### EXERCISE INSTRUCTIONS
Restate verbatim the span of lines below between the line with "destruct (o' <? 0); done." and the line with "Definition ns_from (o", including those two lines, and only that span.

### RECORDS PROVIDED

-- Opening Marker --

Lemma next_node_loop_mono f f' : forall o d r, next_node_loop b f o d = Some r -> (f <= f')%nat ->
  next_node_loop b f' o d = Some r.
Proof.
  revert f'. induction f as [|f IH]; intros f' o d r H Hf; [done|]. destruct f' as [|f']; [lia|].
  cbn [next_node_loop] in *. destruct (fdt_next_tag b o) as [[tag next]|]; [|done]. cbn [mbind option_bind] in *.
  destruct (tag =? FDT_BEGIN_NODE); [done|]. destruct (tag =? FDT_END_NODE).
  - destruct d as [d|]; [|apply IH; [done|lia]]. destruct (_ <? 0); [done|apply IH; [done|lia]].
  - destruct (tag =? FDT_END); [done|apply IH; [done|lia]].
Qed.

(** The walk of [fdt_next_node] from [o] at depth [d] ends with [r]. *)
Definition nn (o d : Z) (r : Z * option Z) : Prop := exists f, next_node_loop b f o (Some d) = Some r.

Lemma nn_fun o d r r' : nn o d r -> nn o d r' -> r = r'.
Proof.
  intros [f E] [f' E']. apply (next_node_loop_mono _ (f + f')) in E; [|lia].
  apply (next_node_loop_mono _ (f + f')) in E'; [|lia]. congruence.
Qed.

Lemma nn_eq o d r : is_sw 32 o -> nn o d r -> next_node_loop b (blob_fuel b) o (Some d) = Some r.
Proof.
  intros Ho H. destruct (next_node_loop_ok b Hok (blob_fuel b) o (Some d) Ho) as (r' & d' & E & _).
  { apply fuel_start; [exact Hok|]. lia. }
  rewrite E. f_equal. eapply nn_fun; [by eexists|done].
Qed.

Lemma nn_skip o tag o1 d r : token b o tag o1 -> tag = FDT_NOP \/ tag = FDT_PROP -> nn o1 d r -> nn o d r.
Proof. intros [Et _] [->| ->] [f E]; exists (S f); cbn [next_node_loop]; by rewrite Et. Qed.

Lemma nn_begin o o1 d : token b o FDT_BEGIN_NODE o1 -> nn o d (o, Some (s32 (d + 1))).
Proof. intros [Et _]. exists 1%nat. cbn [next_node_loop]. by rewrite Et. Qed.

Lemma nn_up o o' d r : token b o FDT_END_NODE o' -> 1 <= d < 2 ^ 31 -> nn o' (d - 1) r -> nn o d r.
Proof.
  intros [Et _] Hd [f E]. exists (S f). cbn [next_node_loop]. rewrite Et. cbn [mbind option_bind Z.eqb Pos.eqb FDT_END_NODE FDT_BEGIN_NODE].
  rewrite sw_small by (unfold is_sw; lia). destruct (Z.ltb_spec (d - 1) 0); [lia|done].
Qed.

Lemma nn_out o o' : token b o FDT_END_NODE o' -> nn o 0 (o', Some (-1)).
Proof. intros [Et _]. exists 1%nat. cbn [next_node_loop]. by rewrite Et. Qed.

Lemma next_node_at t o1 d r : at_tag (d_off t) -> token b (d_off t) FDT_BEGIN_NODE o1 -> nn o1 d r ->
  fdt_next_node b (d_off t) (Some d) = Some r.
Proof.
  intros Hg Ht H. destruct (token_next b Hr _ _ _ (proj1 Hg) Ht ltac:(done)) as (Ho1 & H0 & Hlt & _).
  unfold fdt_next_node. destruct (Z.leb_spec 0 (d_off t)); [|lia].
  rewrite (token_check b Hr _ _ (proj1 Hg) Ht (proj2 Hg)). cbn [mbind option_bind].
  destruct (Z.ltb_spec o1 0); [lia|]. by apply nn_eq.
Qed.

(** Where the walk goes from the inside of a node: to the first sub-node, or
    past the end of the node. *)
Lemma nn_items o ps ks o' d r : items b o ps ks o' -> 0 <= d < 2 ^ 31 - 1 ->
  match ks with
  | k :: _ => r = (d_off k, Some (d + 1))
  | [] => if d =? 0 then r = (o', Some (-1)) else nn o' (d - 1) r
  end -> nn o d r.
Proof.
  intros Hi Hd. induction Hi as [o o' Ht|o o1 ps ks o' Ht _ IH|o o1 p ps ks o' Ht _ _ _ IH|o o1 o2 n ps ks ps' ks' o' Ht _ _ _ _ _].
  - destruct (Z.eqb_spec d 0) as [->|]; [intros ->; by apply nn_out|]. intros H. eapply nn_up; [done|lia|done].
  - intros H. eapply nn_skip; [done|by left|by apply IH].
  - intros H. eapply nn_skip; [done|by right|by apply IH].
  - intros ->. cbn [d_off]. replace (d + 1) with (s32 (d + 1)) by (apply sw_small; unfold is_sw; lia). by eapply nn_begin.
Qed.

(** *** Sub-nodes *)

Lemma node_at_depth t o' d r : at_tag (d_off t) -> node_at b t o' -> 0 <= d < 2 ^ 31 - 1 ->
  match d_kids t with
  | k :: _ => r = (d_off k, Some (d + 1))
  | [] => if d =? 0 then r = (o', Some (-1)) else nn o' (d - 1) r
  end -> fdt_next_node b (d_off t) (Some d) = Some r.
Proof.
  intros Hg (o1 & Ht & _ & Hi) Hd H. eapply next_node_at; [done|done|]. by eapply nn_items.
Qed.

Lemma first_subnode_tree t o' : at_tag (d_off t) -> node_at b t o' ->
  (forall k, k ∈ d_kids t -> 0 <= d_off k) ->
  fdt_first_subnode b (d_off t) =
    Some (match d_kids t with k :: _ => d_off k | [] => - FDT_ERR_NOTFOUND end).
Proof.
  intros Hg Hn Hk. unfold fdt_first_subnode.
  destruct (d_kids t) as [|k ks] eqn:Ek.
  - rewrite (node_at_depth t o' 0 (o', Some (-1)) Hg Hn) by (rewrite ?Ek; (done || lia)). cbn [mbind option_bind].
    destruct (o' <? 0); done.
  - rewrite (node_at_depth t o' 0 (d_off k, Some 1) Hg Hn) by (rewrite ?Ek; (done || lia)). cbn [mbind option_bind].
    assert (0 <= d_off k) by (apply Hk; by left). destruct (Z.ltb_spec (d_off k) 0); [lia|done].
Qed.

(** The kids of a node lie inside it, one behind the other. *)
Lemma items_kids o ps ks o' : items b o ps ks o' -> at_tag o -> forall k, k ∈ ks ->
  exists e, node_at b k e /\ at_tag (d_off k) /\ o <= d_off k /\ 0 <= d_off k /\ d_off k + 8 <= e /\ e < o'.
Proof.
  induction 1 as [o o' Ht|o o1 ps ks o' Ht Hi IH|o o1 p ps ks o' Ht _ _ Hi IH|o o1 o2 n ps ks ps' ks' o' Ht Hnm Hi1 IH1 Hi2 IH2];
    intros Hg k Hk.
  - by apply elem_of_nil in Hk.
  - destruct (token_next b Hr _ _ _ (proj1 Hg) Ht ltac:(done)) as (_ & _ & Hlt & _).
    destruct (IH (token_at_tag b Hr _ _ _ Hg Ht ltac:(done)) k Hk) as (e & ? & ? & ? & ? & ? & ?).
    exists e. split_and!; (done || lia).
  - destruct (token_next b Hr _ _ _ (proj1 Hg) Ht ltac:(done)) as (_ & _ & Hlt & _).
    destruct (IH (token_at_tag b Hr _ _ _ Hg Ht ltac:(done)) k Hk) as (e & ? & ? & ? & ? & ? & ?).
    exists e. split_and!; (done || lia).
  - destruct (token_next b Hr _ _ _ (proj1 Hg) Ht ltac:(done)) as (_ & H0 & Hlt & _).
    destruct (items_at_tag b Hr _ _ _ _ Hi1 (token_at_tag b Hr _ _ _ Hg Ht ltac:(done))) as [Hg2 Hlt2].
    destruct (items_at_tag b Hr _ _ _ _ Hi2 Hg2) as [_ Hlt3].
    apply elem_of_cons in Hk as [->|Hk].
    + exists o2. cbn [d_off]. split_and!; (done || lia || idtac). exists o1. done.
    + destruct (IH2 Hg2 k Hk) as (e & ? & ? & ? & ? & ? & ?). exists e. split_and!; (done || lia).
Qed.

Lemma next_subnode_mono f f' : forall o d r, next_subnode_loop b f o d = Some r -> (f <= f')%nat ->
  next_subnode_loop b f' o d = Some r.
Proof.
  revert f'. induction f as [|f IH]; intros f' o d r H Hf; [done|]. destruct f' as [|f']; [lia|].
  cbn [next_subnode_loop] in *. destruct (fdt_next_node b o (Some d)) as [[o1 d1]|]; [|done]. cbn [mbind option_bind] in *.
  destruct (_ || _); [done|]. destruct (1 <? _); [apply IH; [done|lia]|done].
Qed.

Definition ns (o d res : Z) : Prop := exists f, next_subnode_loop b f o d = Some res.

(** The loop of [fdt_next_subnode] goes on from what [fdt_next_node] returned. *)
Definition ns_from (o d res : Z) : Prop :=
  exists o1 d1, nn o d (o1, Some d1) /\
    (if (o1 <? 0) || (d1 <? 1) then res = - FDT_ERR_NOTFOUND else if 1 <? d1 then ns o1 d1 res else res = o1).

Lemma ns_step o o1 d res : at_tag o -> token b o FDT_BEGIN_NODE o1 -> ns_from o1 d res -> ns o d res.
Proof.
  intros Hg Ht (o2 & d2 & Hn & Hres).
  pose proof (next_node_at (DNode o [] [] []) o1 d _ Hg Ht Hn) as E. cbn [d_off] in E.
  destruct ((o2 <? 0) || (d2 <? 1)) eqn:E1; [|destruct (1 <? d2) eqn:E2].
  - exists 1%nat. cbn [next_subnode_loop]. rewrite E. cbn [mbind option_bind]. change (default d (Some d2)) with d2. by rewrite E1, Hres.
  - destruct Hres as [f Hf]. exists (S f). cbn [next_subnode_loop]. rewrite E. cbn [mbind option_bind]. change (default d (Some d2)) with d2. by rewrite E1, E2.
  - exists 1%nat. cbn [next_subnode_loop]. rewrite E. cbn [mbind option_bind]. change (default d (Some d2)) with d2. by rewrite E1, E2, Hres.
Qed.

(** The loop passes over everything below a node. *)
Lemma ns_items o ps ks o' : items b o ps ks o' -> at_tag o -> forall d res, 1 <= d -> d + (o' - o) < 2 ^ 31 - 1 ->
  ns_from o' (d - 1) res -> ns_from o d res.
Proof.
  induction 1 as [o o' Ht|o o1 ps ks o' Ht Hi IH|o o1 p ps ks o' Ht _ _ Hi IH|o o1 o2 n ps ks ps' ks' o' Ht _ Hi1 IH1 Hi2 IH2];
    intros Hg d res Hd Hb H; destruct (token_next b Hr _ _ _ (proj1 Hg) Ht ltac:(done)) as (_ & H0 & Hlt & _);
    pose proof (token_at_tag b Hr _ _ _ Hg Ht ltac:(done)) as Hg1.
  - destruct H as (o2 & d2 & Hn & Hres). exists o2, d2. split; [|done]. eapply nn_up; [done|lia|done].
  - destruct (IH Hg1 d res Hd ltac:(lia) H) as (o2 & d2 & Hn & Hres). exists o2, d2. split; [|done].
    eapply nn_skip; [done|by left|done].
  - destruct (IH Hg1 d res Hd ltac:(lia) H) as (o2 & d2 & Hn & Hres). exists o2, d2. split; [|done].
    eapply nn_skip; [done|by right|done].
  - destruct (items_at_tag b Hr _ _ _ _ Hi1 Hg1) as [Hg2 Hlt2]. destruct (items_at_tag b Hr _ _ _ _ Hi2 Hg2) as [_ Hlt3].
    exists o, (d + 1). split.
    { replace (d + 1) with (s32 (d + 1)) by (apply sw_small; unfold is_sw; lia). by eapply nn_begin. }
    destruct (Z.ltb_spec o 0); [lia|]. destruct (Z.ltb_spec (d + 1) 1); [lia|]. destruct (Z.ltb_spec 1 (d + 1)); [|lia].
    cbn [orb]. eapply ns_step; [done|done|]. apply IH1; [done|lia|lia|]. replace (d + 1 - 1) with d by lia.
    apply IH2; (done || lia).
Qed.

(** The kid [k] of a node, with what follows it. *)
Inductive kid_then (k : dt) : list dt -> list dt -> Prop :=
  | kid_first ks : kid_then k (k :: ks) ks
  | kid_later k' ks r : kid_then k ks r -> kid_then k (k' :: ks) r.

Lemma items_kid_then o ps ks o' k rest : items b o ps ks o' -> at_tag o -> kid_then k ks rest ->
  exists e ps', node_at b k e /\ at_tag (d_off k) /\ 0 <= d_off k /\ at_tag e /\ items b e ps' rest o'.
Proof.
  intros Hi. revert k rest.
  induction Hi as [o o' Ht|o o1 ps ks o' Ht Hi IH|o o1 p ps ks o' Ht _ _ Hi IH|o o1 o2 n ps ks ps' ks' o' Ht Hnm Hi1 IH1 Hi2 IH2];
    intros k rest Hg Hk; pose proof (token_at_tag b Hr _ _ _ Hg Ht ltac:(done)) as Hg1.
  - inversion Hk.
  - by apply IH.
  - by apply IH.
  - destruct (items_at_tag b Hr _ _ _ _ Hi1 Hg1) as [Hg2 _].
    destruct (token_next b Hr _ _ _ (proj1 Hg) Ht ltac:(done)) as (_ & H0 & _ & _).
    inversion Hk; subst; [|by apply IH2]. exists o2, ps'. split_and!; try done. by exists o1.
Qed.

Lemma node_range t e : at_tag (d_off t) -> node_at b t e ->
  exists o1, token b (d_off t) FDT_BEGIN_NODE o1 /\ items b o1 (d_props t) (d_kids t) e /\ at_tag o1 /\ at_tag e /\
    0 <= d_off t /\ d_off t + 4 <= o1 /\ o1 + 4 <= e /\ e + 4 <= 2 ^ 31.
Proof.
  intros Hg (o1 & Ht & _ & Hi). exists o1. pose proof (token_at_tag b Hr _ _ _ Hg Ht ltac:(done)) as Hg1.
  destruct (token_next b Hr _ _ _ (proj1 Hg) Ht ltac:(done)) as (_ & H0 & Hlt & _).
  destruct (items_at_tag b Hr _ _ _ _ Hi Hg1) as [He Hlt2]. pose proof He as [Hs Hm]. unfold is_sw in Hs.
  assert (e + 4 <= 2 ^ 31) by (clear - Hs Hm; Z.to_euclidean_division_equations; lia). split_and!; (done || lia).
Qed.

Lemma ns_eq o res : is_sw 32 o -> ns o 1 res -> fdt_next_subnode b o = Some res.
Proof.
  intros Ho [f E]. destruct (next_subnode_ok b Hok o Ho) as [r E']. rewrite E'. f_equal.
  unfold fdt_next_subnode in E'. apply (next_subnode_mono _ (f + blob_fuel b)) in E; [|lia].
  apply (next_subnode_mono _ (f + blob_fuel b)) in E'; [|lia]. congruence.
Qed.

(** [fdt_next_subnode] goes to the next sibling, over all descendants. *)
Lemma next_subnode_tree t o' k rest : at_tag (d_off t) -> node_at b t o' -> kid_then k (d_kids t) rest ->
  fdt_next_subnode b (d_off k) = Some (match rest with k' :: _ => d_off k' | [] => - FDT_ERR_NOTFOUND end).
Proof.
  intros Hg Hn Hk. destruct (node_range t o' Hg Hn) as (o1 & _ & Hi & Hg1 & _).
  destruct (items_kid_then _ _ _ _ _ _ Hi Hg1 Hk) as (e & ps' & Hkn & Hkg & Hk0 & Heg & Hrest).
  destruct (node_range k e Hkg Hkn) as (k1 & Hkt & Hki & Hkg1 & _ & _ & ? & ? & ?).
  apply ns_eq; [apply Hkg|]. eapply ns_step; [done|done|]. eapply ns_items; [done|done|lia|lia|].
  change (1 - 1) with 0. destruct rest as [|k' rest].
  - exists o', (-1). split; [by eapply nn_items; [done|lia|]|]. rewrite orb_true_r. done.
  - exists (d_off k'), 1. split; [by eapply nn_items; [done|lia|]|].
    destruct (items_kids _ _ _ _ Hrest Heg k' ltac:(by left)) as (_ & _ & _ & _ & ? & _).
    destruct (Z.ltb_spec (d_off k') 0); [lia|done].
Qed.

(** *** Lookup by name *)

Lemma get_name_tree o o1 name : at_tag o -> token b o FDT_BEGIN_NODE o1 -> name_at b o name ->
  fdt_get_name b o = Some (Some (st + o + 4), zlen name).
Proof.
  intros Hg Ht Hn. destruct (token_next b Hr _ _ _ (proj1 Hg) Ht ltac:(done)) as (_ & H0 & Hlt & _).
  unfold fdt_get_name, fdt_offset_ptr_, fdt_off_dt_struct. rewrite (field_ok b Hok) by lia. cbn [mbind option_bind].
  rewrite (probe_tot b Hr). cbn [mbind option_bind]. pose proof (field_range b Hok 4 ltac:(lia)).
  destruct (Z.ltb_spec tot 0); [lia|]. rewrite (token_check b Hr _ _ (proj1 Hg) Ht (proj2 Hg)). cbn [mbind option_bind].
  destruct (Z.ltb_spec o1 0); [lia|]. destruct (version_16 b Hr) as (v & -> & Hv). cbn [mbind option_bind].
  unfold name_at in Hn. rewrite Hn. cbn [mbind option_bind]. by rewrite Hv.
Qed.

-- Closing Marker --

### TASK RESPONSE
    destruct (o' <? 0); done.
  - rewrite (node_at_depth t o' 0 (d_off k, Some 1) Hg Hn) by (rewrite ?Ek; (done || lia)). cbn [mbind option_bind].
    assert (0 <= d_off k) by (apply Hk; by left). destruct (Z.ltb_spec (d_off k) 0); [lia|done].
Qed.

(** The kids of a node lie inside it, one behind the other. *)
Lemma items_kids o ps ks o' : items b o ps ks o' -> at_tag o -> forall k, k ∈ ks ->
  exists e, node_at b k e /\ at_tag (d_off k) /\ o <= d_off k /\ 0 <= d_off k /\ d_off k + 8 <= e /\ e < o'.
Proof.
  induction 1 as [o o' Ht|o o1 ps ks o' Ht Hi IH|o o1 p ps ks o' Ht _ _ Hi IH|o o1 o2 n ps ks ps' ks' o' Ht Hnm Hi1 IH1 Hi2 IH2];
    intros Hg k Hk.
  - by apply elem_of_nil in Hk.
  - destruct (token_next b Hr _ _ _ (proj1 Hg) Ht ltac:(done)) as (_ & _ & Hlt & _).
    destruct (IH (token_at_tag b Hr _ _ _ Hg Ht ltac:(done)) k Hk) as (e & ? & ? & ? & ? & ? & ?).
    exists e. split_and!; (done || lia).
  - destruct (token_next b Hr _ _ _ (proj1 Hg) Ht ltac:(done)) as (_ & _ & Hlt & _).
    destruct (IH (token_at_tag b Hr _ _ _ Hg Ht ltac:(done)) k Hk) as (e & ? & ? & ? & ? & ? & ?).
    exists e. split_and!; (done || lia).
  - destruct (token_next b Hr _ _ _ (proj1 Hg) Ht ltac:(done)) as (_ & H0 & Hlt & _).
    destruct (items_at_tag b Hr _ _ _ _ Hi1 (token_at_tag b Hr _ _ _ Hg Ht ltac:(done))) as [Hg2 Hlt2].
    destruct (items_at_tag b Hr _ _ _ _ Hi2 Hg2) as [_ Hlt3].
    apply elem_of_cons in Hk as [->|Hk].
    + exists o2. cbn [d_off]. split_and!; (done || lia || idtac). exists o1. done.
    + destruct (IH2 Hg2 k Hk) as (e & ? & ? & ? & ? & ? & ?). exists e. split_and!; (done || lia).
Qed.

Lemma next_subnode_mono f f' : forall o d r, next_subnode_loop b f o d = Some r -> (f <= f')%nat ->
  next_subnode_loop b f' o d = Some r.
Proof.
  revert f'. induction f as [|f IH]; intros f' o d r H Hf; [done|]. destruct f' as [|f']; [lia|].
  cbn [next_subnode_loop] in *. destruct (fdt_next_node b o (Some d)) as [[o1 d1]|]; [|done]. cbn [mbind option_bind] in *.
  destruct (_ || _); [done|]. destruct (1 <? _); [apply IH; [done|lia]|done].
Qed.

Definition ns (o d res : Z) : Prop := exists f, next_subnode_loop b f o d = Some res.

(** The loop of [fdt_next_subnode] goes on from what [fdt_next_node] returned. *)
Definition ns_from (o d res : Z) : Prop :=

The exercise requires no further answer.